◆ **Task item**
Where the word "Abbreviation" shows up in the entries below, please copy the whole line.

== == ==

(* ===== verification/Nvat.v ===== *)
(** * Nvat: the C interface

    src/nvat.cpp and include/nv_attestation/nvat_private.hpp: opaque handles,
    the conversions between them and the C++ objects, the null checks, the
    boundary that turns exceptions into return codes, and the operations of
    the other files behind them.

    The heap maps addresses to objects; an address is never used again, so a
    handle to a freed object can be told from one to a live object.  A handle
    variable of the caller is a slot, and an output parameter is a slot or a
    null pointer.  Casting a handle to a C++ type that the object does not have
    is undefined behaviour, and so is following a handle that is null or whose
    object was freed. *)

From stdpp Require Import finite.
From S2P Require Import Prelude Errors Utils SpdmReq OpenSsl StatusBundle NvCache Ocsp X509Chain Json Claims Evaluator DetachedEat.
From S2P Require Import Http Jwt Certs Base64 Rim Report GpuEvidence SwitchEvidence Verify GpuVerify SwitchVerify Attestation.

Module Nvat.
Import Attestation.

Section nvat.
Context `{OSSL : OpenSSL} `{XML : LibXml2} `{env : Eat.Env} `{B64 : Base64Lib} `{L : JwtLib}.
Context `{P : Http.Platform} `{W : World}.
Context {U WU V WV : Type} `{!Rim.IRimStore (U * WU)} `{!IOcspHttpClient (V * WV)}.

(** ** Objects and handles *)

Abbreviation rim_store := (rim_store (U:=U)).
Abbreviation ocsp_client := (ocsp_client (V:=V)).
Abbreviation context_t := (AttestationContext (U:=U) (V:=V)).
Abbreviation verifier := (verifier (U:=U) (V:=V)).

== == ==

◆ **Problem solution**
Abbreviation rim_store := (rim_store (U:=U)).
Abbreviation ocsp_client := (ocsp_client (V:=V)).
Abbreviation context_t := (AttestationContext (U:=U) (V:=V)).
Abbreviation verifier := (verifier (U:=U) (V:=V)).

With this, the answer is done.